AIM OF THE EXERCISE: Would you go through the records below and copy each line with the string "kbytes"?

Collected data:
▬▬▬▬▬▬
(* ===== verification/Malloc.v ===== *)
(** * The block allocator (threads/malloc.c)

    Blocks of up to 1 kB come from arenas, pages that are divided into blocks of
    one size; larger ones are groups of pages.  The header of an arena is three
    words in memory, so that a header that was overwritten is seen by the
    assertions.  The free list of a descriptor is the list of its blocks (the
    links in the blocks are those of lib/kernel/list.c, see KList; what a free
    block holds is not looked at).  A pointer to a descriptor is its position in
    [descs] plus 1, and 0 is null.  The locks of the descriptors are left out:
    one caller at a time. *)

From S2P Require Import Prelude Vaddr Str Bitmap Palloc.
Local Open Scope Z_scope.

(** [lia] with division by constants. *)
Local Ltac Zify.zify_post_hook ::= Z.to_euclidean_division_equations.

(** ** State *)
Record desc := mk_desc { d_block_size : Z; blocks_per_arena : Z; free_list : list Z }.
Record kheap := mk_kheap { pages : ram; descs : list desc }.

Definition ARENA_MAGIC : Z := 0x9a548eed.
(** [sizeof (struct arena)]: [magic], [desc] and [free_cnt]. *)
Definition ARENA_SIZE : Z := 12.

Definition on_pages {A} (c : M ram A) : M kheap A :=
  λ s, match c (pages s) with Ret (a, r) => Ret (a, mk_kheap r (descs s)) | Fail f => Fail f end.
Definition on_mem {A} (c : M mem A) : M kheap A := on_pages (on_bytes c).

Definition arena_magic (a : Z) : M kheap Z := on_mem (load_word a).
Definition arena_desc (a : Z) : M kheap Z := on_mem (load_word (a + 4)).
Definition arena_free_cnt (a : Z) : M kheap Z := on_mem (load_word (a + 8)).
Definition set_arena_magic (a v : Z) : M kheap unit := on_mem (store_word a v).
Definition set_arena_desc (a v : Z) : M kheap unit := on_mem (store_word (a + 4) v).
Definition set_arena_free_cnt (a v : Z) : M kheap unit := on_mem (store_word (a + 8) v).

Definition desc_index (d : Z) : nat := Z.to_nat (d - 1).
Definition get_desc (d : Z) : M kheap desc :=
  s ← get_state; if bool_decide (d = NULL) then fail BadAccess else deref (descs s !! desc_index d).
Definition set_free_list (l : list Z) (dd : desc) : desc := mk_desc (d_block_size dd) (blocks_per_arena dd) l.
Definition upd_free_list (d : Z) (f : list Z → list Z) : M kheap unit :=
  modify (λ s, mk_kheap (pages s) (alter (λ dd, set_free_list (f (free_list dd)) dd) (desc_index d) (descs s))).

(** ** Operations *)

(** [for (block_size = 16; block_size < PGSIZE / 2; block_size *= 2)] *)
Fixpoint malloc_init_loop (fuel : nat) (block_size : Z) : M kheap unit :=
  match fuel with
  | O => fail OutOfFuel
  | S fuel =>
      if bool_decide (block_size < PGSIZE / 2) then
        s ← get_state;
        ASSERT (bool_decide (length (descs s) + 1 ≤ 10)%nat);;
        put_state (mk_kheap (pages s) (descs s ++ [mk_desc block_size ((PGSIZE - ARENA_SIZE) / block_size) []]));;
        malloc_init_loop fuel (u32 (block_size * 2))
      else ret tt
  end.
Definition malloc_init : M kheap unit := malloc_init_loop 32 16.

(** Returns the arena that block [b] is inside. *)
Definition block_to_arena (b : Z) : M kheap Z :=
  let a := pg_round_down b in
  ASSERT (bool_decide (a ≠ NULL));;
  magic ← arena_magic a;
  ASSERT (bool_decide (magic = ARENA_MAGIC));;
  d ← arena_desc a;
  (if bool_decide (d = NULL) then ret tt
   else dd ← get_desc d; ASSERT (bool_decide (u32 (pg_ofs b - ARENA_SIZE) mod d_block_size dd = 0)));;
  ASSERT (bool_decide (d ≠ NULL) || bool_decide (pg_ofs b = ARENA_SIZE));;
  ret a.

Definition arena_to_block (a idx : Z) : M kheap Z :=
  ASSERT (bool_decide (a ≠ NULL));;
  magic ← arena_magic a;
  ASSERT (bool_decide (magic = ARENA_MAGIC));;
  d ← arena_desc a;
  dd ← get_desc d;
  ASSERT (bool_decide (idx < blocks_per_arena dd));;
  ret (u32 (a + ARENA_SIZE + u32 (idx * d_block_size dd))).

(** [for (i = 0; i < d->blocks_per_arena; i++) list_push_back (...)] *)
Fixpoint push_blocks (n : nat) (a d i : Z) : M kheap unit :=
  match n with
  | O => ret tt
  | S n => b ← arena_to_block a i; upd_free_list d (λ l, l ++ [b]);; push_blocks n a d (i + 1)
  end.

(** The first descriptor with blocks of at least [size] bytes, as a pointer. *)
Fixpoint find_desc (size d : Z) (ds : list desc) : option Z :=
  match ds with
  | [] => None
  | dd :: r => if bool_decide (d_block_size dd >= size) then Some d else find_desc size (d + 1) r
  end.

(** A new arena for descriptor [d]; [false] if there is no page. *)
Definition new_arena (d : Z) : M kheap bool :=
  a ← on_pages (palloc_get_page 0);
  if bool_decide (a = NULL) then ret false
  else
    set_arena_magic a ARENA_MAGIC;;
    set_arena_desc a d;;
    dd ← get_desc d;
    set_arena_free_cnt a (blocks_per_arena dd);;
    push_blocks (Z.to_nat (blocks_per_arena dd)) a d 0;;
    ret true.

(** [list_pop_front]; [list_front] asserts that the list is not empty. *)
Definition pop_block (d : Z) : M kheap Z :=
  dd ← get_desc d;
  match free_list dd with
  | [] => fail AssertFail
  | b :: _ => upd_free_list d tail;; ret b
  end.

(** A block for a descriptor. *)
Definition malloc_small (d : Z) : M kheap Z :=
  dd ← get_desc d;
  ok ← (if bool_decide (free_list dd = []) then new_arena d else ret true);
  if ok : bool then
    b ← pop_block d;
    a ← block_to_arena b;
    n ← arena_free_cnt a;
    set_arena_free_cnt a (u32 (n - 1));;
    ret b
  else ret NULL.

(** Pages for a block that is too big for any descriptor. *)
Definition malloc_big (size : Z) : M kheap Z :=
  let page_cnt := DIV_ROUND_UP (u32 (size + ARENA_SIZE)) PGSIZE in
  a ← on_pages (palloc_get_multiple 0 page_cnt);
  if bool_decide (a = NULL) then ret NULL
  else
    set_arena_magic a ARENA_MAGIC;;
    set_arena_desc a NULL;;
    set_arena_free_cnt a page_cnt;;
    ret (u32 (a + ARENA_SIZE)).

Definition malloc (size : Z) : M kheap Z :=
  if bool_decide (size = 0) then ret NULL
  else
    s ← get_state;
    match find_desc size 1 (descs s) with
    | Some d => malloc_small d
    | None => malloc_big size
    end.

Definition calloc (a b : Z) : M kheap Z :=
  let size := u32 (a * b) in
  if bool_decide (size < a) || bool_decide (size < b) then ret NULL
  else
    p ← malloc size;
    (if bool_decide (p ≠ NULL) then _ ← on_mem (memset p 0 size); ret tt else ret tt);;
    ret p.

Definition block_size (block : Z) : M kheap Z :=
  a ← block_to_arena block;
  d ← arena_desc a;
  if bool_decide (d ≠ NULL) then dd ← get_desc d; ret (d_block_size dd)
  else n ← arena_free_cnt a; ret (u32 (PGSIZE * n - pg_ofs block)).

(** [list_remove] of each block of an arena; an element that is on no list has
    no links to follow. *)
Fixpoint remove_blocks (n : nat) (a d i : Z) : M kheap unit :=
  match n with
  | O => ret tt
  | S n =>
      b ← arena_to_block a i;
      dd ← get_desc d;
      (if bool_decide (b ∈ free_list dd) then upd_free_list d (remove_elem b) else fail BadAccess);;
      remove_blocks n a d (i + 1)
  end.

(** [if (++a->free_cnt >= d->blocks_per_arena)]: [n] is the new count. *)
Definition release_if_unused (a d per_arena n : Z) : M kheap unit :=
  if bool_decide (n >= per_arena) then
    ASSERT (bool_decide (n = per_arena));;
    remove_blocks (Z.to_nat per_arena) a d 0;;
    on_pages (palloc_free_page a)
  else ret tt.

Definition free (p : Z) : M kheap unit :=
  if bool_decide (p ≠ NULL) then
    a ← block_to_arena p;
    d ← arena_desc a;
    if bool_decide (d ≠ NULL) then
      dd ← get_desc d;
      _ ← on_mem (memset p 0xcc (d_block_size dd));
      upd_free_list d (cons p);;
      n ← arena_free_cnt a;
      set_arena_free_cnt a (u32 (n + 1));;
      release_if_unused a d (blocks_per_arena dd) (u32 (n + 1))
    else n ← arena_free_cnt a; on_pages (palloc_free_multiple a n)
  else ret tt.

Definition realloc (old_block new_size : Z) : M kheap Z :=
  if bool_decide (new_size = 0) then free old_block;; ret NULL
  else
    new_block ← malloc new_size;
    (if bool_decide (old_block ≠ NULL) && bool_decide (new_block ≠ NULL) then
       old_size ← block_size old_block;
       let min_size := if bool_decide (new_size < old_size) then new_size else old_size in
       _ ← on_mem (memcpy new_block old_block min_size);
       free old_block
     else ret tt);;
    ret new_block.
▬▬▬▬▬▬
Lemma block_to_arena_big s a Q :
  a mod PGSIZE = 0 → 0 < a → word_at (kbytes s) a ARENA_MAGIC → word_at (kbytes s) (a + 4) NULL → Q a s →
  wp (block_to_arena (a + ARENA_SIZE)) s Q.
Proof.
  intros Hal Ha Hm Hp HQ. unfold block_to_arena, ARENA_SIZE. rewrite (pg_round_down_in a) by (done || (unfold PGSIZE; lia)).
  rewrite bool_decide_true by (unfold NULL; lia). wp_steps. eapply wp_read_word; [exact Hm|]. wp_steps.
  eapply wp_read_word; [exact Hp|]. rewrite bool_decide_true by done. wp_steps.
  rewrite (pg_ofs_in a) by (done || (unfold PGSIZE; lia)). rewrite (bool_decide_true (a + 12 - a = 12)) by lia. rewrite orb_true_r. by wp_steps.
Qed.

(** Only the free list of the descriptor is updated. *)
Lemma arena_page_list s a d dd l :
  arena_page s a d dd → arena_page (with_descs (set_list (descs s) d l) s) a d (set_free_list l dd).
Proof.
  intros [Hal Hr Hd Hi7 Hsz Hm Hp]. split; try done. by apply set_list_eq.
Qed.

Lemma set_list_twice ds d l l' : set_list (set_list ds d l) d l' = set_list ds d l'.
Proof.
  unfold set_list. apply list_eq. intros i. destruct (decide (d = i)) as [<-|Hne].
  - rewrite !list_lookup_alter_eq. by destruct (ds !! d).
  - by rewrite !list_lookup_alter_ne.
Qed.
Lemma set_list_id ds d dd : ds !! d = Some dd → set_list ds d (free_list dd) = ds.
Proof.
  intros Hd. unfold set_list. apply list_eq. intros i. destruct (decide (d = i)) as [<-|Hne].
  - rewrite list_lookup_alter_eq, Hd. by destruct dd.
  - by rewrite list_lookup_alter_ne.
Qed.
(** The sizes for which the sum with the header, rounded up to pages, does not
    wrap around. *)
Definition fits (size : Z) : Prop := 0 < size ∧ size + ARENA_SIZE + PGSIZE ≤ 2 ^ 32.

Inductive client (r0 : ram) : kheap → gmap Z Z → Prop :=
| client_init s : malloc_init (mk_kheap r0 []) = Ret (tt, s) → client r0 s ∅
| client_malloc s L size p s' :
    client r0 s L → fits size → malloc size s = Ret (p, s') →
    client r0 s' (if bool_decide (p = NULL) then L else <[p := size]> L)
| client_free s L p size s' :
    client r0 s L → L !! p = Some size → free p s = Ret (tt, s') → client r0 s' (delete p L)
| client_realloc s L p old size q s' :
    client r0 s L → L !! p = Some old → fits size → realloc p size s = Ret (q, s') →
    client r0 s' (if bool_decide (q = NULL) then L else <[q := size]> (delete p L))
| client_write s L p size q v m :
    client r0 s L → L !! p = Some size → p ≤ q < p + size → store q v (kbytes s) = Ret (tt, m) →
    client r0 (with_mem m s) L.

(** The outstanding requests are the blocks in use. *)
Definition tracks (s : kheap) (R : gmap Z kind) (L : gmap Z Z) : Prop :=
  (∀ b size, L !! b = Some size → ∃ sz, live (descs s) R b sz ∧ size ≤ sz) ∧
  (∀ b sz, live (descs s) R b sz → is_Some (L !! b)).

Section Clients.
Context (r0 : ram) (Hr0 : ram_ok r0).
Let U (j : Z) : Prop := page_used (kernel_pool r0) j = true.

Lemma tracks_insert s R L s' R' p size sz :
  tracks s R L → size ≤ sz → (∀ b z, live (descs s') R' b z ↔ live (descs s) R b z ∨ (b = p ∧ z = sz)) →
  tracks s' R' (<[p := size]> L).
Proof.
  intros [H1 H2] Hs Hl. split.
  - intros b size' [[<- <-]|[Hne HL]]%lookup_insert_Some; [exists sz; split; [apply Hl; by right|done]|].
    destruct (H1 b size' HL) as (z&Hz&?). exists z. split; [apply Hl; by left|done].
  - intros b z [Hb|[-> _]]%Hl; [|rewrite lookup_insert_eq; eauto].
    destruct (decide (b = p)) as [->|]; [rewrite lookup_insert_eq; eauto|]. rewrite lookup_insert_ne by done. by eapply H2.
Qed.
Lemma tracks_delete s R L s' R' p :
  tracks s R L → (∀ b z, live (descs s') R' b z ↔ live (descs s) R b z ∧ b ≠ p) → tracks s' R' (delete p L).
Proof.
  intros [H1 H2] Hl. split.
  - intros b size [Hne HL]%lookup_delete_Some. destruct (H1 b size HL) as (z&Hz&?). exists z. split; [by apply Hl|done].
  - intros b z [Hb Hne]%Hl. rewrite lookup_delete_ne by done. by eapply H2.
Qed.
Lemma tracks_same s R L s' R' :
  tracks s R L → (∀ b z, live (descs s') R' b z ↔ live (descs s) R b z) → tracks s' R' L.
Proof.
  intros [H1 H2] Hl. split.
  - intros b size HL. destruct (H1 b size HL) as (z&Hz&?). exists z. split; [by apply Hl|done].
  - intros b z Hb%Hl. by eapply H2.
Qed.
▬▬▬▬▬▬
SOLUTION FOR THIS EXERCISE:
  a mod PGSIZE = 0 → 0 < a → word_at (kbytes s) a ARENA_MAGIC → word_at (kbytes s) (a + 4) NULL → Q a s →
    client r0 s L → L !! p = Some size → p ≤ q < p + size → store q v (kbytes s) = Ret (tt, m) →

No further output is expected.